Greater P2X7R expression was observed in CD4⁺ compared to CD8⁺ T cells, as assessed by western blot (A) and rt-PCR analysis (B) (n=3, *p<0.05 vs. CD4⁺ T cells). Anti-CD3-Ig/anti-CD28-Ig-stimulated CD4⁺ T cells were used in an ELISPOT assay in conjunction with oATP treatment, and a reduction in IFN-γ-producing CD4⁺ T cells was observed (n=5, **p<0.01 vs. Control; C). CFSE dilution analysis revealed a lesser number of proliferating CD4⁺ T cells (D, lower panel; representative of 3 different experiments) in the presence of oATP compared to control (D, upper panel; representative of 3 different experiments).

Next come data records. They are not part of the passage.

(* --------------------------------------------------------------------- *)
(** *** POST /notify *)

(** Either the request has what /notify reads from it, or the handler
    raises at once. *)
Lemma notify_early (data : pyval) (s : state) :
  (exists d e,
      Py.get data "domain" (PStr EmptyString) = Ret (PStr d) /\
      Py.get data "email" (PStr EmptyString) = Ret (PStr e)) \/
  (exists err, register data s = (Raise err, s)) /\
  ~ (exists d e,
      Py.get data "domain" (PStr EmptyString) = Ret (PStr d) /\
      Py.get data "email" (PStr EmptyString) = Ret (PStr e)).
Proof.
  drop_unused.
  unfold notify, bind, lift.
  destruct (Py.get data "domain" (PStr EmptyString)) as [dv | e0] eqn:Hd.
  - destruct (strip_lower dv) as [d0 | e1] eqn:Hs.
    + apply strip_lower_inv in Hs. destruct Hs as [d [-> ->]].
      destruct (Py.get data "email" (PStr EmptyString)) as [ev | e2] eqn:He.
      * destruct (strip_lower ev) as [e3 | e4] eqn:Hs'.
        -- apply strip_lower_inv in Hs'. destruct Hs' as [e [-> ->]].
           left. exists d, e. split; reflexivity.
        -- right. split; [ eexists; reflexivity | ].
           intros [d' [e' [_ He']]]. injection He' as ->. discriminate Hs'.
      * right. split; [ eexists; reflexivity | ].
        intros [d' [e' [_ He']]]. discriminate He'.
    + right. split; [ eexists; reflexivity | ].
      intros [d' [e' [Hd' _]]]. injection Hd' as ->. discriminate Hs.
  - right. split; [ eexists; reflexivity | ].
    intros [d' [e' [Hd' _]]]. discriminate Hd'.
Qed.

(** X15. /notify raises only before it has done anything: when the
    handler raises, the table and the rest of the state are as they were,
    and nothing is registered by halves. It raises exactly when the body
    is no object or when the domain or the email is present and is no
    string; for every other request the reply is one of the two messages,
    and the trace is untouched: a registration makes no call outside the
    process but the reading of the clock. *)
Theorem notify_raises_before_any_change (data : pyval) (s : state) :
  (forall err, fst (register data s) = Raise err -> snd (register data s) = s) /\
  ((exists d e,
       Py.get data "domain" (PStr EmptyString) = Ret (PStr d) /\
       Py.get data "email" (PStr EmptyString) = Ret (PStr e)) <->
   (fst (register data s) = Ret already \/ fst (register data s) = Ret created)) /\
  trace (snd (register data s)) = trace s /\
  (fst (register data s) = Ret already \/
   fst (register data s) = Ret created \/
   exists err, register data s = (Raise err, s)).
Proof.
  drop_unused.
  destruct (notify_early data s) as [[d [e [Hd He]]] | [[err Hraise] Hnot]].
  - rewrite (@notify_run World time_time data s d e Hd He).
    destruct (find (is_active_for (normalize_domain d) (normalize e)) (db s));
      cbn [fst snd].
    + split; [ discriminate | ]. split; [ | split; [ reflexivity | ] ].
      * split; [ intros _; left; reflexivity | intros _; exists d, e; tauto ].
      * left. reflexivity.
    + split; [ discriminate | ]. split; [ | split; [ reflexivity | ] ].
      * split; [ intros _; right; reflexivity | intros _; exists d, e; tauto ].
      * right. left. reflexivity.
  - rewrite Hraise. cbn [fst snd]. split; [ reflexivity | ].
    split; [ | split; [ reflexivity | ] ].
    + split; [ intros H; contradiction | intros [H | H]; discriminate H ].
    + right. right. exists err. reflexivity.
Qed.

Lemma get_text_field (items : list (string * pyval)) (k x : string) :
  Py.get (PDict items) k (PStr EmptyString) = Ret (PStr x) <->
  text_field k items = Some x.
Proof.
  unfold text_field. simpl.
  destruct (Py.dict_lookup k items) as [[ | b | n | f | y | l | kv] | ];
    split; intros H; try discriminate H; injection H as <-; reflexivity.
Qed.
(** * Interleave-set selection of ipmctl (DcpmemPkg/driver/Utils/Interleave.c)

    A shallow embedding of the five functions of [Interleave.c] and of the
    static table [INTERLEAVE_SETS], followed by the properties of the
    grouping algorithm.

    Conventions of the embedding.
    - [UINT32] and [UINT64] values are integers of [Z]; every operation that
      can leave the range is followed by its wrap-around ([wrap32], [wrap64]).
    - An array [T x[]] is a [list T] whose length is the capacity of the
      array; the element count travels in a separate [UINT32], as in the C.
    - A pointer argument that may be [NULL] is an [option]; [None] is [NULL].
    - A [DIMM *] is an address ([N], 0 is [NULL]); the structures the
      addresses point to live in a heap that this file only reads.
    - Executions without defined behaviour in C (an access outside an array,
      a null or dangling dereference, a shift by the width of the type or
      more, a shift of [1] into the sign bit of an [int]) yield
      [Undefined]. *)

From stdpp Require Import base numbers list.
From Stdlib Require Import ZArith Lia.

Local Open Scope Z_scope.

(** ** Machine integers *)

Definition wrap32 (z : Z) : Z := z mod 2 ^ 32.
Definition wrap64 (z : Z) : Z := z mod 2 ^ 64.

Definition is_UINT32 (z : Z) : Prop := 0 <= z < 2 ^ 32.
Definition is_UINT64 (z : Z) : Prop := 0 <= z < 2 ^ 64.

(** ** Outcome of a run *)

Inductive result (A : Type) : Type :=
| Done (a : A)      (* the code returned [a] *)
| Undefined         (* the C code has no defined behaviour on this input *)
| OutOfFuel.        (* the fuel of a [while] loop ran out *)

Arguments Done {A} a.
Arguments Undefined {A}.
Arguments OutOfFuel {A}.

Definition bind {A B : Type} (m : result A) (k : A -> result B) : result B :=
  match m with
  | Done a => k a
  | Undefined => Undefined
  | OutOfFuel => OutOfFuel
  end.

Notation "'let*' x ':=' m 'in' k" := (bind m (fun x => k))
  (at level 10, x pattern, m at level 100, k at level 200).

(** ** Status codes *)

Inductive EFI_STATUS : Type :=
| EFI_SUCCESS
| EFI_INVALID_PARAMETER
| EFI_BAD_BUFFER_SIZE
| EFI_OUT_OF_RESOURCES
| EFI_ABORTED.

Definition EFI_ERROR (s : EFI_STATUS) : bool :=
  match s with EFI_SUCCESS => false | _ => true end.

(** ** Arrays *)

Definition array_get {A : Type} (a : list A) (i : Z) : result A :=
  if i <? 0 then Undefined
  else match a !! Z.to_nat i with
       | Some x => Done x
       | None => Undefined
       end.

Definition array_set {A : Type} (a : list A) (i : Z) (x : A) : result (list A) :=
  if (0 <=? i) && (i <? Z.of_nat (length a)) then Done (<[Z.to_nat i := x]> a)
  else Undefined.

(** ** DIMMs *)

(** Modelled from the spec: [struct _DIMM] of [Dimm.h], which is not among
    the sources. Section 3 of the specification identifies a DIMM by a
    controller id and a channel id, small non-negative integers; these are
    the two fields [Interleave.c] reads. *)
Record DIMM : Type := { ImcId : N; ChannelId : N }.

Definition DIMM_PTR : Type := N.
Definition NULL : DIMM_PTR := 0%N.

(** ** Macros *)

Definition CHANNELS_PER_IMC : Z := 3.

(** [#define DIMM_LOCATION(iMC, channel) (2 * (channel % CHANNELS_PER_IMC) + iMC)] *)
Definition DIMM_LOCATION (iMC channel : Z) : Z :=
  2 * (channel mod CHANNELS_PER_IMC) + iMC.

(** [#define DIMM_POPULATED(map, dimmIndex) ((map >> dimmIndex) & 0x1)];
    [map] and [dimmIndex] are [UINT32]: the shift is defined below 32 only. *)
Definition DIMM_POPULATED (map dimmIndex : Z) : result Z :=
  if dimmIndex <? 32 then Done (Z.land (Z.shiftr map dimmIndex) 1)
  else Undefined.

(** [#define CLEAR_DIMM(map, dimmIndex) map &= ~(0x1 << dimmIndex)]; [0x1]
    is an [int], so the shift is defined below 31 only; the complement is
    an [int] too, converted to [UINT32] by the [&=]. The result is the new
    value of [map]. *)
Definition CLEAR_DIMM (map dimmIndex : Z) : result Z :=
  if dimmIndex <? 31 then
    Done (Z.land map (wrap32 (Z.lnot (Z.shiftl 1 dimmIndex))))
  else Undefined.

(** ** The priority table *)

Definition END_OF_INTERLEAVE_SETS : Z := 0.

Definition INTERLEAVE_SETS : list Z :=
  [ 0x3F;                                   (* 0b111111 x6 *)
    0x0F; 0x3C; 0x33;                       (* x4 *)
    0x15; 0x2A;                             (* x3 *)
    0x03; 0x0C; 0x30;                       (* x2, across memory controller *)
    0x05; 0x0A; 0x14; 0x28; 0x11; 0x22;     (* x2, across channel *)
    0x01; 0x02; 0x04; 0x08; 0x10; 0x20;     (* x1 *)
    END_OF_INTERLEAVE_SETS ].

In an ELISPOT assay, IFN-γ production in CD4⁺ T cells was further inhibited when anti-P2X1R and anti-P2X4R were added (n=5, ***p<0.001 vs. oATP; E). While naïve Th0 cells displayed marginal P2X7R expression, when they were differentiated into Th1 or Th17 cells, an upregulation of P2X7R in these cells was observed (n=3, *p<0.05 vs. naïve Th0; F, G, H, I). In our Th1/Th17 differentiation assay, reduced numbers of IFN-γ⁺ (n=4, **p<0.01 vs. Control [no oATP]; J, K) and IL-17⁺ (n=4, *p<0.05 vs. Control; L, M) CD4⁺ T cells were generated in the presence of oATP.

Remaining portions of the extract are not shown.